I'm also a writer of GRE/TOEFL practice tests and I am quite sure this is not true. This was true for the TOEFL, but only for a few years. With the advent of the computer based TOEFL in 2000 there were weighted responses and the successful implementation of this feature was one of the primary differentiations between software practice test products that were published at that time such as my own which you are welcome to buy on Amazon but I'm sure you won't if you're already reading this in English.
However, that computer test was dropped in favor of a radically redesigned test in 2005 --another reason you probably won't buy it at Amazon-- in which ETS specifically documented that they were dropping weighted scoring entirely. This was specifically stated in documentation from ETS and it was distresing to me because I was offering one of the few projects that had a reasonably accurate weighted scoring system so I am absolutely sure of this. It cost me money big time.
As for GRE, well this is location depdendent. In some locations the GRE computer based test still uses weighted scoring, but in most of Asia that test is no longer offered and a non-weighted test is currently the only choice. The reason the

IANAM by pongo000 · 2007-06-17 07:56 · Score: 1

...but my limited math skills are all going red-flag on me at the moment:

For True-False exams for example, the number subtracted would most likely be (Number Wrong ÷ 2). Let's see how that would work out, for the sample case above. You, answering two questions correctly and guessing at 98 would be likely, on the average, to get 49 wrong, and so have a final score of 2 + 49 - (49 ÷ 2), or 75.5, while I, again on the average. answering only 1 correctly and guessing at 97, would get a final score of 1 + (97 ÷ 2) - ((97 ÷ 2) ÷ 2)), which comes out to be 25.25. Here there is a substantial difference between our scores, closer to the two-fold difference in our actual knowledge.

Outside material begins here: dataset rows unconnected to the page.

(** * Construction Check: the progressive-estimate generator (generate_data_v2.py)

    A shallow embedding of the synthetic data generator: the AACE class
    table, the regional pricing table, the budget computation of
    [generate_projects], [generate_progressive_estimates] and
    [generate_estimates]; then the generators of the other tables
    ([generate_businesses], [generate_estimators], [generate_expertise],
    [generate_reviews]) and [main], which runs them all.

    Numbers.  Python floats are idealised as exact rationals ([Q]); Python
    ints are [Z].  [round(x, 2)] is rounding to the nearest hundredth, ties
    to even.  Statements about rationals use [==], [<=] and [<] of [Q].
    A double differs from the rational it stands for by a relative error
    of 2^-53, which can move a stored amount to the neighbouring cent when
    the exact value sits on a rounding tie.  So what is stated of a
    stored amount is its order against other stored amounts, or its
    distance, at most a cent, from the exact quantity it was computed
    from.

    Randomness.  The script draws from four sources: the global [random]
    module, [np.random], the [Faker] instance and [uuid.uuid4] (operating
    system entropy).  Each is a tape of raw words that the generator code
    consumes from the front, threaded through a state-and-error monad.
    [datetime.now()] reads a fifth tape, the successive clock readings.

    Database.  [cursor.execute("INSERT ...")] appends a row to a table, or
    raises when the row breaks a constraint of the schema (primary keys,
    UNIQUE e-mails, CHECKs on ratings).  Each generator function is
    modelled twice: as the rows its loop builds, in insertion order, and,
    under the name of the function followed by [_conn], with the INSERT
    inside the loop.  The second is the first followed by the INSERTs of
    its rows ([generate_projects_conn_spec] and the like), and [main],
    which hands the rows of each generator to the database, is the run
    with every INSERT at its place ([main_conn_spec]).

    The file has two parts: the model (definitions translated from the
    source, the notions the statements use, a small data set), then the
    proofs. *)

From Stdlib Require Import ZArith QArith Qround Qabs List String Bool Lia Lqa.
From Stdlib Require Import Permutation.
Import ListNotations.

Local Open Scope string_scope.
Local Open Scope Z_scope.

(* ================================================================== *)
(** ** Rounding: Python's [round(x, 2)] *)

Module Round.

(** Nearest integer, ties to the even neighbour. *)
Definition round_half_even (q : Q) : Z :=
  let f := Qfloor q in
  match Qcompare (q - inject_Z f) (1 # 2) with
  | Lt => f
  | Gt => f + 1
  | Eq => if Z.even f then f else f + 1
  end.

(** [round(x, 2)] *)
Definition round2 (x : Q) : Q := Qmake (round_half_even (x * 100)) 100.

End Round.
Export Round.

(* ================================================================== *)
(** ** Configuration constants and static tables *)

Definition NUM_PROJECTS : nat := 800.
Definition PROGRESSIVE_ESTIMATE_RATE : Q := 0.40%Q.
Definition MAX_PROGRESSIVE_ESTIMATES : Z := 5.

(** A Python dict with string keys, as the list of its items in insertion
    order (the order [list(d.keys())] returns). *)
Definition dict (V : Type) : Type := list (string * V).

Fixpoint dict_lookup {V : Type} (d : dict V) (k : string) : option V :=
  match d with
  | [] => None
  | (k', v) :: rest => if String.eqb k k' then Some v else dict_lookup rest k
  end.

Definition dict_keys {V : Type} (d : dict V) : list string := map fst d.

(** [d.get(k, default)] *)
Definition dict_get {V : Type} (d : dict V) (k : string) (default : V) : V :=
  match dict_lookup d k with
  | Some v => v
  | None => default
  end.

Record ClassInfo : Type := mkClassInfo {
  name : string;
  confidence_low : Z;
  confidence_high : Z;
  typical_contingency : Q;
  engineering_completion : Z;
  preparation_effort : string;
  end_use : string
}.

Definition AACE_CLASSES : dict ClassInfo :=
  [ ("class_5", mkClassInfo "Class 5 - Conceptual" (-50) 100 20.0%Q 2
                  "minimal" "Screening/Feasibility");
    ("class_4", mkClassInfo "Class 4 - Study/Feasibility" (-30) 50 15.0%Q 10
                  "low" "Concept Study/Feasibility");
    ("class_3", mkClassInfo "Class 3 - Budget/Authorization" (-20) 30 12.0%Q 30
                  "medium" "Budget/Authorization/Control");
    ("class_2", mkClassInfo "Class 2 - Control/Bid" (-15) 20 8.0%Q 65
                  "high" "Control/Bid/Tender");
    ("class_1", mkClassInfo "Class 1 - Check/Bid" (-10) 15 5.0%Q 95
                  "very_high" "Check Estimate/Bid/Control") ].

Definition REGIONAL_COST_MULTIPLIERS : dict Q :=
  [ ("NY", 1.35%Q); ("CA", 1.30%Q); ("MA", 1.25%Q); ("WA", 1.20%Q);
    ("HI", 2.00%Q);
    ("IL", 1.15%Q); ("CO", 1.12%Q); ("OR", 1.10%Q); ("PA", 1.08%Q);
    ("MN", 1.50%Q);
    ("TX", 1.00%Q); ("FL", 1.00%Q); ("NC", 0.98%Q); ("GA", 0.97%Q);
    ("AZ", 0.96%Q);
    ("TN", 0.92%Q); ("OH", 0.90%Q); ("IN", 0.88%Q); ("NV", 0.95%Q);
    ("MI", 0.93%Q) ].

Definition PROJECT_TYPES : list string :=
  [ "new_construction"; "renovation"; "addition";
    "infrastructure"; "demolition"; "tenant_improvement" ].

Definition PROJECT_SUBTYPES : dict (list string) :=
  [ ("commercial",
       ["office_building"; "retail"; "restaurant"; "warehouse"; "hotel"]);
    ("residential",
       ["single_family"; "multi_family"; "townhome"; "condo"; "apartment"]);
    ("infrastructure", ["road"; "bridge"; "utility"; "parking"; "site_work"]);
    ("industrial", ["manufacturing"; "distribution"; "processing"; "research"]);
    ("institutional",
       ["school"; "hospital"; "government"; "religious"; "civic"]) ].

Definition ESTIMATION_METHODS : list string :=
  [ "parametric"; "analogical"; "engineering"; "detailed_takeoff" ].

Definition MAJOR_CITIES : list (string * string) :=
  [ ("New York", "NY"); ("Los Angeles", "CA"); ("Chicago", "IL");
    ("Houston", "TX"); ("Phoenix", "AZ"); ("Philadelphia", "PA");
    ("San Antonio", "TX"); ("San Diego", "CA"); ("Dallas", "TX");
    ("Austin", "TX"); ("Jacksonville", "FL"); ("San Jose", "CA");
    ("Fort Worth", "TX"); ("Columbus", "OH"); ("Charlotte", "NC");
    ("Indianapolis", "IN"); ("Seattle", "WA"); ("Denver", "CO");
    ("Boston", "MA"); ("Portland", "OR"); ("Atlanta", "GA");
    ("Miami", "FL"); ("Las Vegas", "NV"); ("Detroit", "MI");
    ("Nashville", "TN"); ("Minneapolis", "MN"); ("Tampa", "FL") ].

(** Get regional cost multiplier for state *)
Definition get_regional_multiplier (state : string) : Q :=
  dict_get REGIONAL_COST_MULTIPLIERS state 1.0%Q.

(* ================================================================== *)
(** ** Dates

    A naive [datetime] is the number of seconds since 1970-01-01T00:00:00
    (every datetime the generator handles has whole seconds); a [timedelta]
    is a number of seconds as well. *)

Module Datetime.

Definition datetime : Type := Z.
Definition timedelta : Type := Z.

Definition SECONDS_PER_DAY : Z := 86400.

(** Days from 1970-01-01 to the given proleptic Gregorian date. *)
Definition days_from_civil (y m d : Z) : Z :=
  let y' := if m <=? 2 then y - 1 else y in
  let era := y' / 400 in
  let yoe := y' - era * 400 in
  let mp := (m + 9) mod 12 in
  let doy := (153 * mp + 2) / 5 + d - 1 in
  let doe := yoe * 365 + yoe / 4 - yoe / 100 + doy in
  era * 146097 + doe - 719468.

(** [datetime(y, m, d)] *)
Definition mk_datetime (y m d : Z) : datetime :=
  days_from_civil y m d * SECONDS_PER_DAY.

(** [timedelta(days=n)] *)
Definition timedelta_days (n : Z) : timedelta := n * SECONDS_PER_DAY.

(** [td.days] *)
Definition days (td : timedelta) : Z := td / SECONDS_PER_DAY.

(** [dt.date()], as a day number *)
Definition date (dt : datetime) : Z := dt / SECONDS_PER_DAY.

End Datetime.
Import Datetime.

Definition START_DATE : datetime := mk_datetime 2023 12 1.
Definition END_DATE : datetime := mk_datetime 2025 11 30.

(* ================================================================== *)
(** ** Sources of randomness and the generator monad *)

(** A tape of raw words, read from position 0. *)
Definition Tape : Type := nat -> N.

(** The four sources the script draws from.
    - [py_random]: the state of the global [random] module;
    - [np_random]: the state of [np.random]; the only numpy sampler the
      modelled functions call is [lognormal], so the tape holds the sampled
      values themselves, each a positive rational numerator/denominator;
    - [faker]: the state of the [Faker] instance [fake];
    - [os_urandom]: operating-system entropy, read by [uuid.uuid4]. *)
Record Generators : Type := mkGenerators {
  py_random : Tape;
  np_random : nat -> positive * positive;
  faker : Tape;
  os_urandom : Tape
}.
(* ===== verification/_CoqProject ===== *)
-Q . S2P
Prelude.v
Wire.v
Text.v
RtpCounter.v
JitterBuffer.v
Float.v
RtpSession.v
RtpSessionProps.v
RtpExtensions.v
StunHeader.v
StunMessage.v
StunAttr.v
StunAuth.v
Channels.v
StunEndpoint.v
StunEndpointProps.v
IceStun.v
IceAgent.v
IceProps.v
IceChecks.v
SipNames.v
SipParse.v
SipHeaders.v
SipFraming.v
SipMessages.v
SipUri.v
SipUriProps.v
SipTyped.v
SipTypedProps.v
SipAuth.v
SipAuthProps.v
SipDigest.v
SipDigestProps.v
SipKeys.v
SipTransactions.v
SipTimers.v
SipTimerProps.v
SipDialog.v
SipResolver.v
SipTransports.v
SipTransportsProps.v
SipStun.v
SipInvite.v
SipSamples.v
SipDialogProps.v
SipInviteProps.v
SipRegister.v
SdpFields.v
SdpFieldsProps.v
SdpAttributes.v
SdpAttributesProps.v
SdpCrypto.v
SdpCryptoProps.v
SdpSession.v
SdpSessionProps.v
SdpParsed.v
MediaKeys.v
MediaKeysProps.v
MediaTransport.v
Slots.v
MediaSession.v
MediaOffer.v
MediaToy.v
MediaTransportProps.v
MediaIce.v
MediaSessionProps.v
MediaIds.v
MediaOfferProps.v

OK, forgive me for RTFA, but how is 2 + 49 - (49/2) equal to 75.5? My trusty calculator tells me this is 26.5, exactly one point higher than the second example -- as I would expect.

The entire argument is fallacious...I know twice as much as you, so much that I get 100 questions right, you get 50 right and guess at the other 50...50 + 25 - (25/2) = 62.5. Not quite a 2:1 ratio there.

While I agree with the author's premise that guessing should be penalized, he does a terrible job proving his point.

The real fraud by sjames · 2007-06-17 07:58 · Score: 1

The real fraud of that sort of test is that the number of passing grades is set first, then the pass/fail cutoff is moved to meet that figure. If few take the bar exam, a drooling moron may pass. If many take it, being well qualified isn't good enough.

It has to be long and hard so moving the cutoff can provide fine-grained control on the number who are admitted into the profession.

tests generally fail to assess job performance by wikinerd · 2007-06-17 09:04 · Score: 1

The way we assess future professionals may be wrong: We give them a piece of paper or sit them in front of a computer screen full of questions, and ask them to either choose from multiple answers or write down their own answer. However, few of these professionals will ever need to do exactly that in their actual jobs. In essence, we benchmark candidates by asking them to do something they will rarely do in real life. The results are easy to predict: Some will learn how to pass tests without exhibiting real-life performance, while others will be able to do the job but fail on the test. In the end, tests seem to mainly assess the candidates's patience and conformity to social hierarchies.

Ouch. by Lemmy+Caution · 2007-06-17 11:26 · Score: 1

One gets a feeling one's in the wrong crowd after seeing what happened to his comment thread after Slashdot reported this: a genteel and thoughtful chat becomes filled with increasingly crude, uninformed and insulting remarks.

Maybe I don't want to be here....

Re:Ouch. by dreamer-of-rules · 2007-06-17 18:17 · Score: 1

Well, the article is ****ing lame.

But I agree that people should be moving on, and not kicking the dirt around in his own theater. They should be posting here on Slashdot, and telling the ****ing editor to read the ****ing articles before posting.

"Proving" that multiple choice exams are poor testers of knowledge by generalizing from randomly designed 50/50% questions, and not bothering to give any statistics for the more typical 4 or 5 answer "multiple choice" exams? It changes the numbers quite a bit, don't it? :) Nor does it address the common method of penalizing incorrect answers, or whether degrees of knowledge could be used to winnow down the possibilities, and reward knowledgeable guessing.

--
Everyone is entitled to his own opinions, but not his own facts.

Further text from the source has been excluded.